San Colombano Certenoli is among the cities decorated for Military Valour for the Liberation War because he was awarded the War Cross for Military Valour for the sacrifices of its people and its activities in the partisan struggle during the Second World War. In 1941, between the towns of Pian di Coreglia (Coreglia Ligure) and Calvari the Army Corps of Engineers of the barracks of Caperana (Chiavari) built the 52th concentration camp; in the period between 1941 and 8 September 1943, in the "Camp prisoners of war " were imprisoned about 15.000 persons, especially British or Commonwealth soldiers captured in Africa, for a maximum capacity setted to 4,000 people.

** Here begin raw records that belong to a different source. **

(* ===== verification/RangeTasks.v ===== *)
(** * The calls of the range server as tasks:
      [src/rangeserver/src/server.rs] and [src/rangeserver/src/range_manager/impl.rs]

    [RangeServer.v] has the calls as they run when nobody interrupts them. The
    server spawns a task for every message and for every load, and the tasks run
    at the same time: here each call is a task of [Tasks.v] whose actions are the
    parts between two [await]s, a critical section of a lock being one action. A
    lock only delays an action, so the runs of these tasks include those of the
    code. Without interruption a task does what its call in [RangeServer.v]
    does. *)

From stdpp Require Import base tactics list numbers option gmap sets strings.
From S2P Require Import Prelude Float64 Common Tasks LockTable Storage RsError Wal RangeManager WardenHandler RangeServer.

Module RangeTasks.
Import Common RsError Tasks RangeServer.
Local Open Scope sangria_scope.

(** ** Range managers *)

(** what the server needs of a manager whose calls are interrupted *)
Class RangeJobs (R : Type) `{RangeOps R} : Type := {
  t_load : Job R Error unit;
  t_unload : Task R unit;
  t_get : TransactionInfo -> Bytes -> Job R Error RangeManager.GetResult;
  t_prepare : TransactionInfo -> RangeManager.PrepareRequest -> Job R Error RangeManager.PrepareResult;
  t_abort : TransactionInfo -> RangeManager.AbortRequest -> Job R Error unit;
  t_commit : list Uuid -> RangeManager.CommitRequest -> Job R Error unit;
  run_load r : run t_load r = r_load r;
  run_unload r : run t_unload r = (r_unload r, Some tt);
  run_get tx key r : run (t_get tx key) r = r_get tx key r;
  run_prepare tx req r : run (t_prepare tx req) r = r_prepare tx req r;
  run_abort tx req r : run (t_abort tx req) r = r_abort tx req r;
  run_commit txs req r : run (t_commit txs req) r = r_commit txs req r
}.

(** *** The manager of [RangeManager.v] *)

Section Managers.
Context `{Storage.RangeStorage Sto, Wal.RangeWal Log, HashOrder}.
Context (cs : CommitStrategy) (heuristic : Heuristic) (s : Sto) (w : Log).
Context (epoch_duration_nanos now : Z) (contention : Bytes -> nat).

Notation RM := (RangeManager.RangeManager Sto Log).

(** [receiver.recv().await] of a load that another call runs: the result is sent
    when the state has changed *)
Definition load_answer (rm : RM) : option (result Error unit) :=
  match RangeManager.state rm with
  | RangeManager.Loading => None
  | _ => RangeManager.load_result rm
  end.

Definition manager_load : Job RM Error unit :=
  t_bind (atomically RangeManager.load_begin) (fun begun =>
    match begun with
    | RangeManager.LoadReturn r => Done r
    | RangeManager.LoadWait => await load_answer
    | RangeManager.LoadRun =>
        t_bind (atomically (RangeManager.load_inner epoch_duration_nanos)) (fun res =>
          atomically (RangeManager.load_finish res))
    end).

Definition manager_unload : Task RM unit := atomically (fun rm => (RangeManager.unload rm, tt)).

(** [receiver.await] of [acquire_range_lock] *)
Definition lock_job (c : positive) : Job RM Error unit :=
  await (fun rm => if RangeManager.lock_granted c rm then Some (Ok tt) else None).

(** the flush of the log in the background and [receiver.await.unwrap().unwrap()] *)
Definition log_job (receiver : positive) : Job RM Error unit :=
  atomically (fun rm => (RangeManager.set_wal (Wal.wal_flush (RangeManager.wal rm)) rm, Ok tt)) ^;;
  await (fun rm => match Wal.wal_answer receiver (RangeManager.wal rm) with
                   | Some (Ok _) => Some (Ok tt)
                   | Some _ => Some Panic
                   | None => None
                   end).

Definition manager_get (tx : TransactionInfo) (key : Bytes) : Job RM Error RangeManager.GetResult :=
  let^ c := atomically (RangeManager.get_begin tx now now key) in
  lock_job c ^;;
  atomically (fun rm => (rm, RangeManager.get_locked key rm)).

Definition manager_prepare (tx : TransactionInfo) (req : RangeManager.PrepareRequest)
    : Job RM Error RangeManager.PrepareResult :=
  let^ begun := atomically (RangeManager.prepare_begin tx now now req) in
  match begun with
  | RangeManager.ReadOnly r => j_ret r
  | RangeManager.WaitLock c changes =>
      lock_job c ^;;
      let^ (r, receiver) := atomically (RangeManager.prepare_locked tx now req changes contention) in
      log_job receiver ^;;
      j_ret r
  end.

(** an abort up to the wait for the log; nothing is left to do without the lock *)
Definition abort_begin (tx : TransactionInfo) (req : RangeManager.AbortRequest) (rm : RM)
    : RM * result Error (option positive) :=
  match RangeManager.state rm with
  | RangeManager.Loaded st =>
      if LockTable.is_currently_holding [tx_id tx] (RangeManager.lock_table st) then
        match Wal.wal_append Wal.Abort (RangeManager.abort_buf req) (RangeManager.wal rm) with
        | (w, Ok receiver) => (RangeManager.set_wal w rm, Ok (Some receiver))
        | (w, Err e) => (RangeManager.set_wal w rm, Err (from_wal_error e))
        | (w, Panic) => (RangeManager.set_wal w rm, Panic)
        end
      else (rm, Ok None)
  | _ => (rm, Err RangeIsNotLoaded)
  end.

(** the release; the read lock of the state keeps the range loaded until then *)
Definition abort_finish (rm : RM) : RM * result Error unit :=
  match RangeManager.state rm with
  | RangeManager.Loaded st =>
      let (lt, ok) := LockTable.release None now (RangeManager.lock_table st) in
      (RangeManager.set_state (RangeManager.Loaded (RangeManager.set_lock_table lt st)) rm,
       if ok then Ok tt else Panic)
  | _ => (rm, Panic)
  end.

Definition manager_abort (tx : TransactionInfo) (req : RangeManager.AbortRequest) : Job RM Error unit :=
  let^ begun := atomically (abort_begin tx req) in
  match begun with
  | None => j_ret tt
  | Some receiver => log_job receiver ^;; atomically abort_finish
  end.

Definition commit_begin (req : RangeManager.CommitRequest) (rm : RM) : RM * result Error positive :=
  match RangeManager.state rm with
  | RangeManager.Loaded _ =>
      match Wal.wal_append Wal.Commit (RangeManager.commit_buf req) (RangeManager.wal rm) with
      | (w, Ok receiver) => (RangeManager.set_wal w rm, Ok receiver)
      | (w, Err e) => (RangeManager.set_wal w rm, Err (from_wal_error e))
      | (w, Panic) => (RangeManager.set_wal w rm, Panic)
      end
  | _ => (rm, Err RangeIsNotLoaded)
  end.

Definition manager_commit (txs : list Uuid) (req : RangeManager.CommitRequest) : Job RM Error unit :=
  let^ receiver := atomically (commit_begin req) in
  log_job receiver ^;;
  let^ last := atomically (RangeManager.commit_apply txs req) in
  atomically (RangeManager.commit_clear txs last now).

#[local] Arguments run : simpl never.
#[local] Arguments j_then : simpl never.
#[local] Arguments t_bind : simpl never.

Lemma run_log receiver rm : run (log_job receiver) rm = RangeManager.await_log receiver rm.
Proof.
  unfold log_job, RangeManager.await_log. rewrite run_then, run_atomically. cbn. by rewrite run_await.
Qed.

#[refine] Instance manager_jobs :
    RangeJobs RM (H := manager_ops cs heuristic s w epoch_duration_nanos now contention) := {|
  t_load := manager_load;
  t_unload := manager_unload;
  t_get := manager_get;
  t_prepare := manager_prepare;
  t_abort := manager_abort;
  t_commit := manager_commit
|}.
Proof.
  - intros rm. unfold manager_load. rewrite run_bind, run_atomically. cbn [r_load manager_ops].
    unfold load, RangeManager.load_begin. destruct (RangeManager.state rm) eqn:E; cbn; [| |done..].
    + rewrite run_bind, run_atomically. destruct (RangeManager.load_inner _ _) as [rm1 res]. cbn.
      rewrite run_atomically. by destruct (RangeManager.load_finish res rm1).
    + rewrite run_await. unfold load_answer. cbn. by rewrite E.
  - done.
  - intros tx key rm. unfold manager_get. rewrite run_then, run_atomically. cbn [r_get manager_ops].
    unfold RangeManager.get.
    destruct (RangeManager.get_begin _ _ _ _ _) as [rm1 [c|e|]]; cbn; [|done..].
    rewrite run_then. unfold lock_job. rewrite run_await. by destruct (RangeManager.lock_granted c rm1).
  - intros tx req rm. unfold manager_prepare. rewrite run_then, run_atomically. cbn [r_prepare manager_ops].
    unfold RangeManager.prepare.
    destruct (RangeManager.prepare_begin _ _ _ _ _) as [rm1 [[r|c changes]|e|]]; cbn; [done| |done..].
    rewrite run_then. unfold lock_job. rewrite run_await.
    destruct (RangeManager.lock_granted c rm1); [|done].
    rewrite run_then, run_atomically.
    destruct (RangeManager.prepare_locked _ _ _ _ _ _) as [rm2 [[r rc]|e|]]; cbn; [|done..].
    rewrite run_then, run_log. unfold RangeManager.await_log. by destruct (Wal.wal_answer rc _) as [[]|].
  - intros tx req rm. unfold manager_abort. rewrite run_then, run_atomically. cbn [r_abort manager_ops].
    unfold abort_begin, RangeManager.abort. destruct (RangeManager.state rm) as [| |st|] eqn:E; cbn; try done.
    destruct (LockTable.is_currently_holding _ _); cbn; [|done].
    destruct (Wal.wal_append _ _ _) as [w' [rc|e|]]; cbn; [|done..].
    rewrite run_then, run_log.
    unfold RangeManager.await_log. cbn. destruct (Wal.wal_answer rc _) as [[]|]; try done.
    rewrite run_atomically. unfold abort_finish. cbn. rewrite E. by destruct (LockTable.release _ _ _).
  - intros txs req rm. unfold manager_commit. rewrite run_then, run_atomically. cbn [r_commit manager_ops].
    unfold commit_begin, RangeManager.commit. destruct (RangeManager.state rm) as [| |st|] eqn:E; cbn; try done.
    destruct (Wal.wal_append _ _ _) as [w' [rc|e|]]; cbn; [|done..].
    rewrite run_then, run_log.
    unfold RangeManager.await_log. cbn. destruct (Wal.wal_answer rc _) as [[]|]; try done.
    rewrite run_then, run_atomically.
    destruct (RangeManager.commit_apply _ _ _) as [rm4 [last|e|]]; cbn; try done.
    rewrite run_atomically. by destruct (RangeManager.commit_clear _ _ _ _).
Defined.
End Managers.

In 1943, during the Resistance, Cichero gave its name to one of the most famous Garibaldi partisan brigades who fought in the heights of Genoa. The brigade moved in November 1943 to Cichero because the group, rapidly increasing, had become too conspicuous. In March 1944, the Group of the Monte Antola, known as Detachment La Scintilla, merged in Cichero, necessitating a reorganization of the band, which has become of considerable size. The group is divided into three detachments, one of which, called Severino, will remain in Cichero. The group was also distinguished by an excellent relationship with the population of the valley in which he had to fight, thanks to the fact that he always watched over groups of stragglers devoted more to the looting that to the guerrilla warfare(look at the video of Marco Rinaldi which tells of the "Code of Cichero",and the video of VideoGraph which tells of some interviews to partisans of Severino detachment, both in Italian).

The people, especially in the valley Cichero, also suffered a disastrous Nazi-Fascist "combing" between 16 and 19 July 1944 which led the killing with the shooting of seven supporters.